* What is required:
Output only the lines below that start at the line containing "Local Open Scope Z_scope." and end at the line containing "(** ** Observable events *)", with both ends kept.

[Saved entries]
=== Begin Enclosure ===
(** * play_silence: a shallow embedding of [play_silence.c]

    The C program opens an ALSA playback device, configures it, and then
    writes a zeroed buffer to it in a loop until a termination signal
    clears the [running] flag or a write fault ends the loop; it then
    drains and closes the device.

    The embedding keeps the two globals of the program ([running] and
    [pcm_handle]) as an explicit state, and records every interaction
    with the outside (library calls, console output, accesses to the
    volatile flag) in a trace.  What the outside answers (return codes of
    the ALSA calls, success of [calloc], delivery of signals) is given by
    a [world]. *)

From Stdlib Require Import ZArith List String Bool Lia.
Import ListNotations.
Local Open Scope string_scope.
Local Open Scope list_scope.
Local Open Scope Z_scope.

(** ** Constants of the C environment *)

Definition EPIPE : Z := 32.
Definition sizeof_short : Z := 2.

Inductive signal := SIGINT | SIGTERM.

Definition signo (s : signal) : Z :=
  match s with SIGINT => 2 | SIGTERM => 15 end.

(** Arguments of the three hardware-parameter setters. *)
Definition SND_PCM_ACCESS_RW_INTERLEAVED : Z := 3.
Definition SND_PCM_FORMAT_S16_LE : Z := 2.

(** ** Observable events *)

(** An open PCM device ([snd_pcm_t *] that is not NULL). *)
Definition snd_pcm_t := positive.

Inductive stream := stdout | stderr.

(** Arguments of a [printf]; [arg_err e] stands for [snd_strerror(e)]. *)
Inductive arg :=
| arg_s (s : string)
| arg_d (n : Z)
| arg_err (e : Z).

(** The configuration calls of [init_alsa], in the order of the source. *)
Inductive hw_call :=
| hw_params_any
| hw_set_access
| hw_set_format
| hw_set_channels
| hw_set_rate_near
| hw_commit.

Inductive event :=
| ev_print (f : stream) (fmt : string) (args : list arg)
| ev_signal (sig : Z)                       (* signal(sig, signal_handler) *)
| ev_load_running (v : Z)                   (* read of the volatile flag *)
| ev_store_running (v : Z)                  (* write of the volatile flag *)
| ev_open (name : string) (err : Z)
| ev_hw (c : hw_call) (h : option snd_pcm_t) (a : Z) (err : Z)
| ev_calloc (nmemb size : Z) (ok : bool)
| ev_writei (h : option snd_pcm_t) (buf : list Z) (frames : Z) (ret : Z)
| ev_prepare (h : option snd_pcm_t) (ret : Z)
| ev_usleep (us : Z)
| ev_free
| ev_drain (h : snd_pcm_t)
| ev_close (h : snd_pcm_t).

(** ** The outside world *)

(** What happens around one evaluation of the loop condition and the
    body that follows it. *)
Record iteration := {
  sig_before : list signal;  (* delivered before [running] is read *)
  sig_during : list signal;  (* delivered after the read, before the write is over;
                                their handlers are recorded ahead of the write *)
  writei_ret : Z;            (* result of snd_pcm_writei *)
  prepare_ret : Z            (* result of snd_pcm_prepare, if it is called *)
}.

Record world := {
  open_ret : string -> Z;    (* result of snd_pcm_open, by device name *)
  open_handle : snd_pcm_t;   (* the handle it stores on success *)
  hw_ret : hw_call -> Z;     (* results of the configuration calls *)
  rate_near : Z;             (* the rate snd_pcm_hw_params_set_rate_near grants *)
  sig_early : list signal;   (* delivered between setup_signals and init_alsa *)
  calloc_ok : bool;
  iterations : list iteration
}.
=== End Enclosure ===
* Result for this exercise:
Local Open Scope Z_scope.

(** ** Constants of the C environment *)

Definition EPIPE : Z := 32.
Definition sizeof_short : Z := 2.

Inductive signal := SIGINT | SIGTERM.

Definition signo (s : signal) : Z :=
  match s with SIGINT => 2 | SIGTERM => 15 end.

(** Arguments of the three hardware-parameter setters. *)
Definition SND_PCM_ACCESS_RW_INTERLEAVED : Z := 3.
Definition SND_PCM_FORMAT_S16_LE : Z := 2.

(** ** Observable events *)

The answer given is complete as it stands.